*Exercise goal*.
Up to and including the line with "Some (info_of k)).", return every line from the start of the entries below exactly.

Data extracts Block Start

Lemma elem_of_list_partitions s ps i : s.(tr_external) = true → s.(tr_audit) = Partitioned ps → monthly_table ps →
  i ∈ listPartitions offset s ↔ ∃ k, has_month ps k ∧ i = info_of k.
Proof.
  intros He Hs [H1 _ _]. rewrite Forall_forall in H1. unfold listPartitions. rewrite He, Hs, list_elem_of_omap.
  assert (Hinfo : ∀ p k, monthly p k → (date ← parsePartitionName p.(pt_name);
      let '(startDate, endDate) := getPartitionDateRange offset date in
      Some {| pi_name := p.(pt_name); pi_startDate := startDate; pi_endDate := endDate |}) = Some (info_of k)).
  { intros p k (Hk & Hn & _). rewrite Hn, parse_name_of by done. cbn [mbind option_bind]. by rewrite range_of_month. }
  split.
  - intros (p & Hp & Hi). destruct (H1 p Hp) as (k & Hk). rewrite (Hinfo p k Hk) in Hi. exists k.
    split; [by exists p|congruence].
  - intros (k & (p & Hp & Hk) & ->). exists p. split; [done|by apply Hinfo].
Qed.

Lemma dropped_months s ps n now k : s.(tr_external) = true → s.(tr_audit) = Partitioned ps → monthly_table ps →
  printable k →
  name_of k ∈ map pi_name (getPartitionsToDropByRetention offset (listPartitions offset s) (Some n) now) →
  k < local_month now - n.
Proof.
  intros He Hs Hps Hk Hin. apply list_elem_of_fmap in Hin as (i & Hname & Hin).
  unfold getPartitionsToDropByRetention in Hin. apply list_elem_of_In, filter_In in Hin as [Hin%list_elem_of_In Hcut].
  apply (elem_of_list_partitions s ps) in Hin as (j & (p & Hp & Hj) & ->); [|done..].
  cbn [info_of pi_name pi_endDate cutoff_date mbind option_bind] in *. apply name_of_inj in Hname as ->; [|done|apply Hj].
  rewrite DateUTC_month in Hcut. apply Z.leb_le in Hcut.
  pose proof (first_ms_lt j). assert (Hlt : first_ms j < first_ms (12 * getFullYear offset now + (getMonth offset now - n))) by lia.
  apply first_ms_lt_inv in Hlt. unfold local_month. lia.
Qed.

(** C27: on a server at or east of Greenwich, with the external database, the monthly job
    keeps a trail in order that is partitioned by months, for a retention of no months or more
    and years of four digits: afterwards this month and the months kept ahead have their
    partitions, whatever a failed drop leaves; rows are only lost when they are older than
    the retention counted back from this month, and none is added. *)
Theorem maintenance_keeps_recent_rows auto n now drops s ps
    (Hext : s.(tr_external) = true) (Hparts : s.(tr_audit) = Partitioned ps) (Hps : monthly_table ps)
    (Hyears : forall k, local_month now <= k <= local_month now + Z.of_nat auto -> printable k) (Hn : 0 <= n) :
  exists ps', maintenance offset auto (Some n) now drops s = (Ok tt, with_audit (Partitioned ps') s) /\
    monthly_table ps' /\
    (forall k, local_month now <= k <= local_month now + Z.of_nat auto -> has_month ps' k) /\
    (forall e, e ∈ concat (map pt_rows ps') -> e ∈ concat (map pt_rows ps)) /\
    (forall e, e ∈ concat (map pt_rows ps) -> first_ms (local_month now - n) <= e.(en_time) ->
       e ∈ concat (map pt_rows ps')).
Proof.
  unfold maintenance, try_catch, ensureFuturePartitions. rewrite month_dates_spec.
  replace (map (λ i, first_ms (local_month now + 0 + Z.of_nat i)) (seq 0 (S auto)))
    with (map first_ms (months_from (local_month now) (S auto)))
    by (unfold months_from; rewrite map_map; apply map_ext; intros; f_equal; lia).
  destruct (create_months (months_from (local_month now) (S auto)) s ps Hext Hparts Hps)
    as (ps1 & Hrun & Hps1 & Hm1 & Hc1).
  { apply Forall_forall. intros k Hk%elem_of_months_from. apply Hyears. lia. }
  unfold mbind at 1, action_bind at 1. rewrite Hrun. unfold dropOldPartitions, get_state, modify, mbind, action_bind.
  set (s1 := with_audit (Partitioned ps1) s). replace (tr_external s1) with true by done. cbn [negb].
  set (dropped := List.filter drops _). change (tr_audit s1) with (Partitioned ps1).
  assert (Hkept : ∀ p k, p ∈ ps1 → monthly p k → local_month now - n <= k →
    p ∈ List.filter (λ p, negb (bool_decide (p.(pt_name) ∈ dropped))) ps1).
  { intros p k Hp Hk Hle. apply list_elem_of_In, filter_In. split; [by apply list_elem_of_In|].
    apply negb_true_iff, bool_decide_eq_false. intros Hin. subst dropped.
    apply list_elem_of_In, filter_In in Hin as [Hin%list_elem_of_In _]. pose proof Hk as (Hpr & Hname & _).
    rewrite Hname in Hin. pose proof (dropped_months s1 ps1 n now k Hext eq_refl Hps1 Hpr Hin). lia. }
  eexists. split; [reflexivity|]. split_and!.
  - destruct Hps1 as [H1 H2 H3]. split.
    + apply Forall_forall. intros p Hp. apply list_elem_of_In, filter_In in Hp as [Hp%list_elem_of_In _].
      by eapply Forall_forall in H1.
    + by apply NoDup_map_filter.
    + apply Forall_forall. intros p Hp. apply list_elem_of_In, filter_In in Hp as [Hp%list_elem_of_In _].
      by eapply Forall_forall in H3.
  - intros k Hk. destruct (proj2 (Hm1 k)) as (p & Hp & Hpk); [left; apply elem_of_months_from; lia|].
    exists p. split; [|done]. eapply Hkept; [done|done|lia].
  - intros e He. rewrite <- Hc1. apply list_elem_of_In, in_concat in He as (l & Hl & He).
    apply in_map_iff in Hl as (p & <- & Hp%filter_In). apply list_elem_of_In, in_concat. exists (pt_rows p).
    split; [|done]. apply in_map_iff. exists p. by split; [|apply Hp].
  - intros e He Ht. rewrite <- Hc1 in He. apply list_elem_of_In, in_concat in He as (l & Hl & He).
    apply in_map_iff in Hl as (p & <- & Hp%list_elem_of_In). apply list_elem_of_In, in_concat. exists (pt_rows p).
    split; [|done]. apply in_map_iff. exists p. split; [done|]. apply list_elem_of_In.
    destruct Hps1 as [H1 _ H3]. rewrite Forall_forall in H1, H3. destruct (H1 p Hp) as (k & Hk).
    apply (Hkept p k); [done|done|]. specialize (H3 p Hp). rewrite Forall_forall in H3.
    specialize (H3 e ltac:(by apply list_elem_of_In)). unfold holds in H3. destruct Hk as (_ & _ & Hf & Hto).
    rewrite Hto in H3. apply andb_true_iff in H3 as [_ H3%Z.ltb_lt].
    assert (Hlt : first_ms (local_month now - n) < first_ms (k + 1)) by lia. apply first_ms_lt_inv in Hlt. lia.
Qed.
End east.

Data extracts Block End

*Written response*.
Lemma elem_of_list_partitions s ps i : s.(tr_external) = true → s.(tr_audit) = Partitioned ps → monthly_table ps →
  i ∈ listPartitions offset s ↔ ∃ k, has_month ps k ∧ i = info_of k.
Proof.
  intros He Hs [H1 _ _]. rewrite Forall_forall in H1. unfold listPartitions. rewrite He, Hs, list_elem_of_omap.
  assert (Hinfo : ∀ p k, monthly p k → (date ← parsePartitionName p.(pt_name);
      let '(startDate, endDate) := getPartitionDateRange offset date in
      Some {| pi_name := p.(pt_name); pi_startDate := startDate; pi_endDate := endDate |}) = Some (info_of k)).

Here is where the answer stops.